== Segment start ==

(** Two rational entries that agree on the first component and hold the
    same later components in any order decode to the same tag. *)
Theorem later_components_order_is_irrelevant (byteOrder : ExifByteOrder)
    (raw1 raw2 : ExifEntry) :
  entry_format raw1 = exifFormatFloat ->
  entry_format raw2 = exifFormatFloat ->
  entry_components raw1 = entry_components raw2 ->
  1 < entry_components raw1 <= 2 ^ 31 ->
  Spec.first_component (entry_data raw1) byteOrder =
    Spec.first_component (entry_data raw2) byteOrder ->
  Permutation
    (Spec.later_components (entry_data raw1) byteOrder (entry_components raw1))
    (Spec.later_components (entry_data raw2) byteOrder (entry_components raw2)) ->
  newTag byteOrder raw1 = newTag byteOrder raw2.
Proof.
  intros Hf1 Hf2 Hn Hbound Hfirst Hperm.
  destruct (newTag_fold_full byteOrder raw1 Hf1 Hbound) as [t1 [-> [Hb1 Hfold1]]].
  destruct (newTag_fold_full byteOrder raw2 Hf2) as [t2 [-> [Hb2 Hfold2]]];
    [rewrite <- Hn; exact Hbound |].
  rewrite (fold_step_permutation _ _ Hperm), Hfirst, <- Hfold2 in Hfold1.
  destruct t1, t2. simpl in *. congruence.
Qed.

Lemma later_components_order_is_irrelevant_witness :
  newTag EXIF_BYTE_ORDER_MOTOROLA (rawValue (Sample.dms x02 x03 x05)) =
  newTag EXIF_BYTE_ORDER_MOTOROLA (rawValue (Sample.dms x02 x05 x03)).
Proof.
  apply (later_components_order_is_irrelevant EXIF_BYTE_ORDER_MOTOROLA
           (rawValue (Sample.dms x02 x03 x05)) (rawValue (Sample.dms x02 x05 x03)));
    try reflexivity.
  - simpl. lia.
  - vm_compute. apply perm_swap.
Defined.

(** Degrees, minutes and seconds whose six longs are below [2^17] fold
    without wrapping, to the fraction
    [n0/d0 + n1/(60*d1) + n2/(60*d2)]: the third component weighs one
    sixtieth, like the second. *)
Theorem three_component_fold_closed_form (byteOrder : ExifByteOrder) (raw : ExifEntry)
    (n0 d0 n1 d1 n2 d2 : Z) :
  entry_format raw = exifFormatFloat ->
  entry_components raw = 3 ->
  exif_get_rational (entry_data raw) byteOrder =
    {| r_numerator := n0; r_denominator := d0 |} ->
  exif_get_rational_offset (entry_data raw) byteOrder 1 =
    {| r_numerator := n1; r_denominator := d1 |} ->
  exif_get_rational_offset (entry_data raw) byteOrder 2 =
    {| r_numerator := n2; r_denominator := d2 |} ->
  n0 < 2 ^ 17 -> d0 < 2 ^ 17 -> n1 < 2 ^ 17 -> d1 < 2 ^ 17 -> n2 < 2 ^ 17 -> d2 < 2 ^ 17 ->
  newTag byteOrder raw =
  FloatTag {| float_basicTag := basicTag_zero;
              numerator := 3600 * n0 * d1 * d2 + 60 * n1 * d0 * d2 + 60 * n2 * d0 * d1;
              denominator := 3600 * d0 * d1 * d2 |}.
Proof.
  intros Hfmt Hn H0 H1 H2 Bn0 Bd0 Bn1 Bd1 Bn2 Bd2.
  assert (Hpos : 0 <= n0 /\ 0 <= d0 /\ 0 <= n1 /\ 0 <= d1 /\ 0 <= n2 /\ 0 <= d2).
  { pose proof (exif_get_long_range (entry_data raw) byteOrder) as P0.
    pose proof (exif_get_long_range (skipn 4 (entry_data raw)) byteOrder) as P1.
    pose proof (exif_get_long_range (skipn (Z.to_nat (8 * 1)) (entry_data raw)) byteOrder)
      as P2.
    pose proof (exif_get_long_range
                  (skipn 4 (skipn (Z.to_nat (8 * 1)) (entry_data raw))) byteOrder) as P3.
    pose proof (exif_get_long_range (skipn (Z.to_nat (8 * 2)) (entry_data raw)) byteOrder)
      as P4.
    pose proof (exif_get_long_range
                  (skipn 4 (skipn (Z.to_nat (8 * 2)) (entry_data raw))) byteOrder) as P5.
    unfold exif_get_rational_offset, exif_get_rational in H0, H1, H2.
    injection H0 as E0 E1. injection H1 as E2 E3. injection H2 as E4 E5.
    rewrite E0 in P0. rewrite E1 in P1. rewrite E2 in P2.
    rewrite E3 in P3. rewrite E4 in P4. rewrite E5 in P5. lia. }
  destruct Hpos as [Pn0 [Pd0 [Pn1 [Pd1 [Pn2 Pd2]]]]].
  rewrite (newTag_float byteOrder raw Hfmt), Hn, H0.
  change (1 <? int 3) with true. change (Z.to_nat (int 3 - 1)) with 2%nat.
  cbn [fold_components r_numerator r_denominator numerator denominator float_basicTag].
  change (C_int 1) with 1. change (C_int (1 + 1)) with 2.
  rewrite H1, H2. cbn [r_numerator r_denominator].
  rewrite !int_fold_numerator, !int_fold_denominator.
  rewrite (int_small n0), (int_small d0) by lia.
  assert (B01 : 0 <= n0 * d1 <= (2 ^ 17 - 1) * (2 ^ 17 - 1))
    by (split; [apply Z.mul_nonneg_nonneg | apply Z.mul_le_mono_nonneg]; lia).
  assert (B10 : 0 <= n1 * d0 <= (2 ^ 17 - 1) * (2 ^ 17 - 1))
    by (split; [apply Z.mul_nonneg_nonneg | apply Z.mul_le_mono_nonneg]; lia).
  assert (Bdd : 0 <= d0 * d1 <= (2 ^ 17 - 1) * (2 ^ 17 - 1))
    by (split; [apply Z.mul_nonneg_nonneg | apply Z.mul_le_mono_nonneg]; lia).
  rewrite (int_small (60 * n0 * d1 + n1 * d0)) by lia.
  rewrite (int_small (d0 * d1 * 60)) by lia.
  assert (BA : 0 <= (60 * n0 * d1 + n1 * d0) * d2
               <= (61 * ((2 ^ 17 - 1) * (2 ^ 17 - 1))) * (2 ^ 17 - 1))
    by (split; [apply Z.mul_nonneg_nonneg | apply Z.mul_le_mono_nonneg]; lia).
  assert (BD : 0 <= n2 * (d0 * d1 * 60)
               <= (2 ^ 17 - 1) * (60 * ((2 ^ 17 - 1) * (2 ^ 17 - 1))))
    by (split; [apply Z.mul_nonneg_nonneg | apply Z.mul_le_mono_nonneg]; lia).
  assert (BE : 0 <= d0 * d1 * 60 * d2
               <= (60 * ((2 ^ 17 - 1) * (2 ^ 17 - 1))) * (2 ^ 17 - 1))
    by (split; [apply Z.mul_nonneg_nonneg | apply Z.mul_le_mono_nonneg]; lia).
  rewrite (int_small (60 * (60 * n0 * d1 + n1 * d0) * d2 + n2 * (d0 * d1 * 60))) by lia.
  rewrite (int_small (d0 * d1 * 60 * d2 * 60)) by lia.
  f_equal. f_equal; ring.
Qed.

== Segment end ==
== Segment start ==

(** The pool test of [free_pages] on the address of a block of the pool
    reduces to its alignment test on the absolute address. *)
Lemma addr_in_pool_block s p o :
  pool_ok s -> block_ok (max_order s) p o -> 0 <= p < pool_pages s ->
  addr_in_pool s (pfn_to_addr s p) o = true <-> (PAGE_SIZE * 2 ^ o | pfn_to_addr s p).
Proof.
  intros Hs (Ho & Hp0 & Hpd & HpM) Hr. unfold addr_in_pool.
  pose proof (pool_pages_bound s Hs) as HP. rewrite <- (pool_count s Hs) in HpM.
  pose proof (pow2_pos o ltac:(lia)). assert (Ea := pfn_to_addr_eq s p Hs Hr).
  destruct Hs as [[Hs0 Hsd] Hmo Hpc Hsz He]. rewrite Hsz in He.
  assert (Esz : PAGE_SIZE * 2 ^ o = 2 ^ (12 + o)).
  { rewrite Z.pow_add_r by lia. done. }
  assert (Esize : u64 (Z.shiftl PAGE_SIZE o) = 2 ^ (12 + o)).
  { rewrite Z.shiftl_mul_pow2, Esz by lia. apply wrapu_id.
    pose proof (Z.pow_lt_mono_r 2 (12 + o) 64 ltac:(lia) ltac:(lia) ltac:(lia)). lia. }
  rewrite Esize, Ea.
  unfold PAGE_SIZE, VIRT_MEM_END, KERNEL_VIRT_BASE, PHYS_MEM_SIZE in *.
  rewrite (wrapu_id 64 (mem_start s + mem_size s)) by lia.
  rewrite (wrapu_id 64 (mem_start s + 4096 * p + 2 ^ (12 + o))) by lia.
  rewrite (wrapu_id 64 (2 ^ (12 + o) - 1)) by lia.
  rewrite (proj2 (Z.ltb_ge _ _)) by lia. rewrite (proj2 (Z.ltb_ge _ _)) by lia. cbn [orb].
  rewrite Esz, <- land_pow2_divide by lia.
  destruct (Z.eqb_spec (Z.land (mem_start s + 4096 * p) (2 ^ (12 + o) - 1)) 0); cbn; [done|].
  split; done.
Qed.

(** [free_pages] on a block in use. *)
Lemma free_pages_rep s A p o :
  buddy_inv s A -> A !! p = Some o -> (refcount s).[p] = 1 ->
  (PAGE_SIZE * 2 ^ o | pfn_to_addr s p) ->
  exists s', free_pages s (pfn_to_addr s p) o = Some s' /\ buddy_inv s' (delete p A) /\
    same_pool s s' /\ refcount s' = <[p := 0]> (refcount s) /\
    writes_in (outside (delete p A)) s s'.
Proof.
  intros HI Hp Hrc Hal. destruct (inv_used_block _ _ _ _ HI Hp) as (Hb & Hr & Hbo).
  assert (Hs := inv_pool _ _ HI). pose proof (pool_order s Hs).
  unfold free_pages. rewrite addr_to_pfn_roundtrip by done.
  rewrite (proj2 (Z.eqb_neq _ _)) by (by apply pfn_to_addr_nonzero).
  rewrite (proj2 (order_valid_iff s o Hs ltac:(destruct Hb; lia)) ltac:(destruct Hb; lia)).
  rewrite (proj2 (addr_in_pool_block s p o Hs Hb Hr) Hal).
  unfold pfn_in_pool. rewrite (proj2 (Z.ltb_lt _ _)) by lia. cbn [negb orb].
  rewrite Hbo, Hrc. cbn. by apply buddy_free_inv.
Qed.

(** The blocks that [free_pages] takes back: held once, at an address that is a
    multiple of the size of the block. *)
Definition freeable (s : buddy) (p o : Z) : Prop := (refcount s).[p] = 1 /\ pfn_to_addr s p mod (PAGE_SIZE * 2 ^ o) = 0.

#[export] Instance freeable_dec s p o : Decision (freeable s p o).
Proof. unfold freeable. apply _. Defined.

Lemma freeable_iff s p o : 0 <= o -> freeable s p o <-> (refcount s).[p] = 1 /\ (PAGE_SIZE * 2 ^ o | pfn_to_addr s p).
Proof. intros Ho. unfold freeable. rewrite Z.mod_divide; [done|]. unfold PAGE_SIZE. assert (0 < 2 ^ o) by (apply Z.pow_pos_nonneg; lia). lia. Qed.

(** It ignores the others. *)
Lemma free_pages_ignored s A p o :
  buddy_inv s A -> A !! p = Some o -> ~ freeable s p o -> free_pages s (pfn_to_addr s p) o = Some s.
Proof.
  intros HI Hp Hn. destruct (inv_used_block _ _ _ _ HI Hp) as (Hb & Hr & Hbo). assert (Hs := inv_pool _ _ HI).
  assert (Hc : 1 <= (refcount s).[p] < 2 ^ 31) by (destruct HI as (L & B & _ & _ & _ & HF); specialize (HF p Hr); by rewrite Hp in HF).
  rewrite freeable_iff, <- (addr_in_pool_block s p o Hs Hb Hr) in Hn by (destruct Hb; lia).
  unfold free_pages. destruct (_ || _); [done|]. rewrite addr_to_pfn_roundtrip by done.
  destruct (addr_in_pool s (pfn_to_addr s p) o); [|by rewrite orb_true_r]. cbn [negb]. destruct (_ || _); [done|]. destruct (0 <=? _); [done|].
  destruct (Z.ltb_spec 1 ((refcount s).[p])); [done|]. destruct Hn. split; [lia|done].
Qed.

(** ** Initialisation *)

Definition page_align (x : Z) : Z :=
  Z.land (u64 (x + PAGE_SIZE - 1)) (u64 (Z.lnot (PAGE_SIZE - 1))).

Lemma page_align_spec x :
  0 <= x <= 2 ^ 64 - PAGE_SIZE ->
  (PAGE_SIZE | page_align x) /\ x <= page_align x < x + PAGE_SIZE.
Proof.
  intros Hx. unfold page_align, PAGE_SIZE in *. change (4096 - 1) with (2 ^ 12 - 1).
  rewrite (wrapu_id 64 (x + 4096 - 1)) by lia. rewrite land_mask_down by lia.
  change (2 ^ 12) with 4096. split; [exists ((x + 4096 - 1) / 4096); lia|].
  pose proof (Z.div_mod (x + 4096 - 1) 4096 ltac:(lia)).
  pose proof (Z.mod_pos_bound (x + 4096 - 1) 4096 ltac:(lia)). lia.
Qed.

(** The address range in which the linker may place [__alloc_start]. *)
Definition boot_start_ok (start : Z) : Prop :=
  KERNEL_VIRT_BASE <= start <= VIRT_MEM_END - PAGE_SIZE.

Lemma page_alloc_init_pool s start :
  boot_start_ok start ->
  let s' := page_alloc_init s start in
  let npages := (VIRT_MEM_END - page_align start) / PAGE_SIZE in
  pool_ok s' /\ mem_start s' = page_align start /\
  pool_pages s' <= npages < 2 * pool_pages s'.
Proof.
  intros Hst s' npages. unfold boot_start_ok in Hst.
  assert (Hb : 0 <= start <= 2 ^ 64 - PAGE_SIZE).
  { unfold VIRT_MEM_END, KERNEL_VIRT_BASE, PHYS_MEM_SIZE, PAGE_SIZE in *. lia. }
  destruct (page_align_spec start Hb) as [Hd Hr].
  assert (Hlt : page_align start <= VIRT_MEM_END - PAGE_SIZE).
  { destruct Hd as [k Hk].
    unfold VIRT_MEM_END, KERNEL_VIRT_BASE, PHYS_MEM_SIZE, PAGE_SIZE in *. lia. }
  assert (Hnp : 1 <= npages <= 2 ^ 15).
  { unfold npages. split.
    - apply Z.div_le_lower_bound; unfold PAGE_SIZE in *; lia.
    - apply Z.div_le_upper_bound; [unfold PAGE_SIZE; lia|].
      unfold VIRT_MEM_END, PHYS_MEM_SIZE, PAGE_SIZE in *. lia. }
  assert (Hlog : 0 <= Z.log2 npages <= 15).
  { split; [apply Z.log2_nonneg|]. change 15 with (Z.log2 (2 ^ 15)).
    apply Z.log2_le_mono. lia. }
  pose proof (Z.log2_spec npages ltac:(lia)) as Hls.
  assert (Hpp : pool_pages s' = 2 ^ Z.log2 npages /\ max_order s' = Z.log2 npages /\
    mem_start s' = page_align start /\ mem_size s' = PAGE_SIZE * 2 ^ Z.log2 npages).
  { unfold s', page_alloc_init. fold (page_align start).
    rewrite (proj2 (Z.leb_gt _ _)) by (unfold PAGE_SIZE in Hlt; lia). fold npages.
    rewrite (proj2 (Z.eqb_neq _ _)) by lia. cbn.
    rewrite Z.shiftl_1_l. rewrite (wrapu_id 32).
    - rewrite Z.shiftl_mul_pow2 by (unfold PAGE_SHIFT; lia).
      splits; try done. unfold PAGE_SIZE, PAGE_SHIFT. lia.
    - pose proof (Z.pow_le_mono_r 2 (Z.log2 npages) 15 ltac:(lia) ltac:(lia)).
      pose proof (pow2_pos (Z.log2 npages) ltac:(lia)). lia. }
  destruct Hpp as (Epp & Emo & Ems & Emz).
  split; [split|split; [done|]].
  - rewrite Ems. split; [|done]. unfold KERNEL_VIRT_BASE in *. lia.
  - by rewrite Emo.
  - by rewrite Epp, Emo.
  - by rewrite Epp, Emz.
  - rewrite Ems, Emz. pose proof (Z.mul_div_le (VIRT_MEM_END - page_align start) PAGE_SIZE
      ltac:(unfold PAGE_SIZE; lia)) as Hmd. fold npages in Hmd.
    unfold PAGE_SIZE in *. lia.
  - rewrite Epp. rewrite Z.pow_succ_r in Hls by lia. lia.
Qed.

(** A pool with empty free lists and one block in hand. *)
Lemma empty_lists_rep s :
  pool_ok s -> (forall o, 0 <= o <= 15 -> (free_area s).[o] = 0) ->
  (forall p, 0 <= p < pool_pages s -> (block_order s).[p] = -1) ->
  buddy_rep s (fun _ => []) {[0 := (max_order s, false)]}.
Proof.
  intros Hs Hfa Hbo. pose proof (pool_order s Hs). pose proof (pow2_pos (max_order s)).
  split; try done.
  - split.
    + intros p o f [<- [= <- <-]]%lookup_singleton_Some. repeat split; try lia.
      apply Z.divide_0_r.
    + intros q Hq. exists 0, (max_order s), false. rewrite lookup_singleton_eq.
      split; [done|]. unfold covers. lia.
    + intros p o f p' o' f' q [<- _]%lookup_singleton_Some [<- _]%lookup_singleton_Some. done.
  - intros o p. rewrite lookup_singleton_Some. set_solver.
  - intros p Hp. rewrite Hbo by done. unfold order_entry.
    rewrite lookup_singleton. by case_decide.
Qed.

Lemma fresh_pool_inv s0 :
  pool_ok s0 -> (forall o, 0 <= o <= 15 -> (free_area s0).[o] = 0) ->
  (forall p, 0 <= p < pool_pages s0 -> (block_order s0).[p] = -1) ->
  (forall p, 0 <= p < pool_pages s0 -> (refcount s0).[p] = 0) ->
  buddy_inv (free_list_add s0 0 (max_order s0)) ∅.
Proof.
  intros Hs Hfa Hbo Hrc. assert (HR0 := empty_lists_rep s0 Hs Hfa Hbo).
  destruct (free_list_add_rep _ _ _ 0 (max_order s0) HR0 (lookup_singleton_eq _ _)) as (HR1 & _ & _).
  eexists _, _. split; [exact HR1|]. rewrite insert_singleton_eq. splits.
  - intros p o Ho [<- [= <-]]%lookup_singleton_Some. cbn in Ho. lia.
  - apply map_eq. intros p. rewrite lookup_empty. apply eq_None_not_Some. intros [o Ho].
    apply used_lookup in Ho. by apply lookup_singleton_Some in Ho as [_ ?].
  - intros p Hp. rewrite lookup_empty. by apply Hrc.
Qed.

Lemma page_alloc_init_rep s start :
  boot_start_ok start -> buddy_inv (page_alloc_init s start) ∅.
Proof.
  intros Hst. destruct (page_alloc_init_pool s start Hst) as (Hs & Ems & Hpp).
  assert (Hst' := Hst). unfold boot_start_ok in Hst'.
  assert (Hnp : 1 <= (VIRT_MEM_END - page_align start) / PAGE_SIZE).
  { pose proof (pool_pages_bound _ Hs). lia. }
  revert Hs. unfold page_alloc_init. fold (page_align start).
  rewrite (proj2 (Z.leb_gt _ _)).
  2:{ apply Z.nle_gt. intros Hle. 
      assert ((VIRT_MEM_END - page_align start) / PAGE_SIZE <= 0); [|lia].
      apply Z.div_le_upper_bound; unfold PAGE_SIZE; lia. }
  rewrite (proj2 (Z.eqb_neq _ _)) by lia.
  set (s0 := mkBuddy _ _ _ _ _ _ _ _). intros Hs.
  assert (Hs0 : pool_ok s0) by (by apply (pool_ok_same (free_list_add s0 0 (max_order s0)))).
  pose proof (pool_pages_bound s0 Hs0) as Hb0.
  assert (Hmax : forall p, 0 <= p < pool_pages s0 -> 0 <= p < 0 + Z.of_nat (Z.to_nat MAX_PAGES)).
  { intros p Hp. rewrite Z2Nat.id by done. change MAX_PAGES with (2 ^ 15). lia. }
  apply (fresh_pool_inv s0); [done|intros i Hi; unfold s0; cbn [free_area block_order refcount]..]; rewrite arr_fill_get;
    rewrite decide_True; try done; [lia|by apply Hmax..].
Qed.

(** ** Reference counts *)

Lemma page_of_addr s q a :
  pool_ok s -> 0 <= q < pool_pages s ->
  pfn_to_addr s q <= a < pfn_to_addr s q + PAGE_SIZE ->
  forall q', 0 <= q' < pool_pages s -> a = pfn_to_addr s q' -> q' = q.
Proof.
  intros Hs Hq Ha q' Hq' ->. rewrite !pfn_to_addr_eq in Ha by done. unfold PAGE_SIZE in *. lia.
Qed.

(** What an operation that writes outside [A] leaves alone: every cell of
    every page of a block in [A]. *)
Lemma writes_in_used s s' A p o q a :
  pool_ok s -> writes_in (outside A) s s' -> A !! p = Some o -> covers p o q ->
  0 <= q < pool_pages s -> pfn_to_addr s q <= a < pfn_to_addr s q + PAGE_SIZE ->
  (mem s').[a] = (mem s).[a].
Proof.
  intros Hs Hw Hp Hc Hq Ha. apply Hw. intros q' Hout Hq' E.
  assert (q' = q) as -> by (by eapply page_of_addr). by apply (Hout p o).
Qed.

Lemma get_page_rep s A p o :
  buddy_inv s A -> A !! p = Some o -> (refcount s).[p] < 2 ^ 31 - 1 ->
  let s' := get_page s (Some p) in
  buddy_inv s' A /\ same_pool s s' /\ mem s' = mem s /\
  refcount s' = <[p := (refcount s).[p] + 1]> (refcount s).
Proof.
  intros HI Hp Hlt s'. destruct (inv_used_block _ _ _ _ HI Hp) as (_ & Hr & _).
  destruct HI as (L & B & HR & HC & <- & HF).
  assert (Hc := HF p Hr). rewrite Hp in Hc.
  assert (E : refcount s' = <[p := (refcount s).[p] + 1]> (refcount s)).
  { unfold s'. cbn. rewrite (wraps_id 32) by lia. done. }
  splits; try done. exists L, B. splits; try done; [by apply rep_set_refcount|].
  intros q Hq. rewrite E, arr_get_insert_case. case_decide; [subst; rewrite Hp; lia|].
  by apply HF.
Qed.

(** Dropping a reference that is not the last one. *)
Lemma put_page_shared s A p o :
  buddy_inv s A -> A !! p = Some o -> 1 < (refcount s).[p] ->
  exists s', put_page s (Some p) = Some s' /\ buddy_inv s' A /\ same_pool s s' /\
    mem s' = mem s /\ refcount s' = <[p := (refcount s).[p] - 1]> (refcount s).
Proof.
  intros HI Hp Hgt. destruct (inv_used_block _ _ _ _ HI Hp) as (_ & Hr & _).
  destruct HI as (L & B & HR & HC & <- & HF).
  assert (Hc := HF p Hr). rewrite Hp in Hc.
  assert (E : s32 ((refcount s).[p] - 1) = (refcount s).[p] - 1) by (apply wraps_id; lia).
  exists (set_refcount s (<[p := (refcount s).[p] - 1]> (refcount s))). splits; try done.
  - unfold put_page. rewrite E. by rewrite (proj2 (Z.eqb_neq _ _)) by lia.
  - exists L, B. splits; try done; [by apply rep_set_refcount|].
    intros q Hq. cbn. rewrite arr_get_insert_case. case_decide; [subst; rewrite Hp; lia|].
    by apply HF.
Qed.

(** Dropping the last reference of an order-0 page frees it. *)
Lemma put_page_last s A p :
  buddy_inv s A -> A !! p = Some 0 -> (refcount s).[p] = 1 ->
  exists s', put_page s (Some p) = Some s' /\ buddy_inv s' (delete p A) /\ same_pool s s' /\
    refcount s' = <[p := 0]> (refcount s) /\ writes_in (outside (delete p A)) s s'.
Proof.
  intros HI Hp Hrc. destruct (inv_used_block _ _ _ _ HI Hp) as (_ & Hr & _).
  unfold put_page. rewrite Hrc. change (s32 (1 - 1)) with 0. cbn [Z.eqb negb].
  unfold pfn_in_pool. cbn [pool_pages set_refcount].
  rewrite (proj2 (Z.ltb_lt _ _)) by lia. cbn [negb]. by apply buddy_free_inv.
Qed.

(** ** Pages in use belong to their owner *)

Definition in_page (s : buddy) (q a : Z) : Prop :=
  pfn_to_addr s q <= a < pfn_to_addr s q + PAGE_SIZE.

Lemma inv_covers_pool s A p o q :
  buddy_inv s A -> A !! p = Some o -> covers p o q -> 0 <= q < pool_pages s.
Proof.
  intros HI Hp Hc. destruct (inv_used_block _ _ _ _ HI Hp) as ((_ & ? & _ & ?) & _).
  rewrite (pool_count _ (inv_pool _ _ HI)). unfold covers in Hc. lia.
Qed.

== Segment end ==

DIRECTIONS FOR THIS TASK:
Taking the entries above, print exactly the lines starting at the line with "pose proof (exif_get_long_range (skipn 4" and ending at the line with "assert (BE : 0 <= d0 * d1 * 60 * d2", both included.

TASK RESULT:
    pose proof (exif_get_long_range (skipn 4 (entry_data raw)) byteOrder) as P1.
    pose proof (exif_get_long_range (skipn (Z.to_nat (8 * 1)) (entry_data raw)) byteOrder)
      as P2.
    pose proof (exif_get_long_range
                  (skipn 4 (skipn (Z.to_nat (8 * 1)) (entry_data raw))) byteOrder) as P3.
    pose proof (exif_get_long_range (skipn (Z.to_nat (8 * 2)) (entry_data raw)) byteOrder)
      as P4.
    pose proof (exif_get_long_range
                  (skipn 4 (skipn (Z.to_nat (8 * 2)) (entry_data raw))) byteOrder) as P5.
    unfold exif_get_rational_offset, exif_get_rational in H0, H1, H2.
    injection H0 as E0 E1. injection H1 as E2 E3. injection H2 as E4 E5.
    rewrite E0 in P0. rewrite E1 in P1. rewrite E2 in P2.
    rewrite E3 in P3. rewrite E4 in P4. rewrite E5 in P5. lia. }
  destruct Hpos as [Pn0 [Pd0 [Pn1 [Pd1 [Pn2 Pd2]]]]].
  rewrite (newTag_float byteOrder raw Hfmt), Hn, H0.
  change (1 <? int 3) with true. change (Z.to_nat (int 3 - 1)) with 2%nat.
  cbn [fold_components r_numerator r_denominator numerator denominator float_basicTag].
  change (C_int 1) with 1. change (C_int (1 + 1)) with 2.
  rewrite H1, H2. cbn [r_numerator r_denominator].
  rewrite !int_fold_numerator, !int_fold_denominator.
  rewrite (int_small n0), (int_small d0) by lia.
  assert (B01 : 0 <= n0 * d1 <= (2 ^ 17 - 1) * (2 ^ 17 - 1))
    by (split; [apply Z.mul_nonneg_nonneg | apply Z.mul_le_mono_nonneg]; lia).
  assert (B10 : 0 <= n1 * d0 <= (2 ^ 17 - 1) * (2 ^ 17 - 1))
    by (split; [apply Z.mul_nonneg_nonneg | apply Z.mul_le_mono_nonneg]; lia).
  assert (Bdd : 0 <= d0 * d1 <= (2 ^ 17 - 1) * (2 ^ 17 - 1))
    by (split; [apply Z.mul_nonneg_nonneg | apply Z.mul_le_mono_nonneg]; lia).
  rewrite (int_small (60 * n0 * d1 + n1 * d0)) by lia.
  rewrite (int_small (d0 * d1 * 60)) by lia.
  assert (BA : 0 <= (60 * n0 * d1 + n1 * d0) * d2
               <= (61 * ((2 ^ 17 - 1) * (2 ^ 17 - 1))) * (2 ^ 17 - 1))
    by (split; [apply Z.mul_nonneg_nonneg | apply Z.mul_le_mono_nonneg]; lia).
  assert (BD : 0 <= n2 * (d0 * d1 * 60)
               <= (2 ^ 17 - 1) * (60 * ((2 ^ 17 - 1) * (2 ^ 17 - 1))))
    by (split; [apply Z.mul_nonneg_nonneg | apply Z.mul_le_mono_nonneg]; lia).
  assert (BE : 0 <= d0 * d1 * 60 * d2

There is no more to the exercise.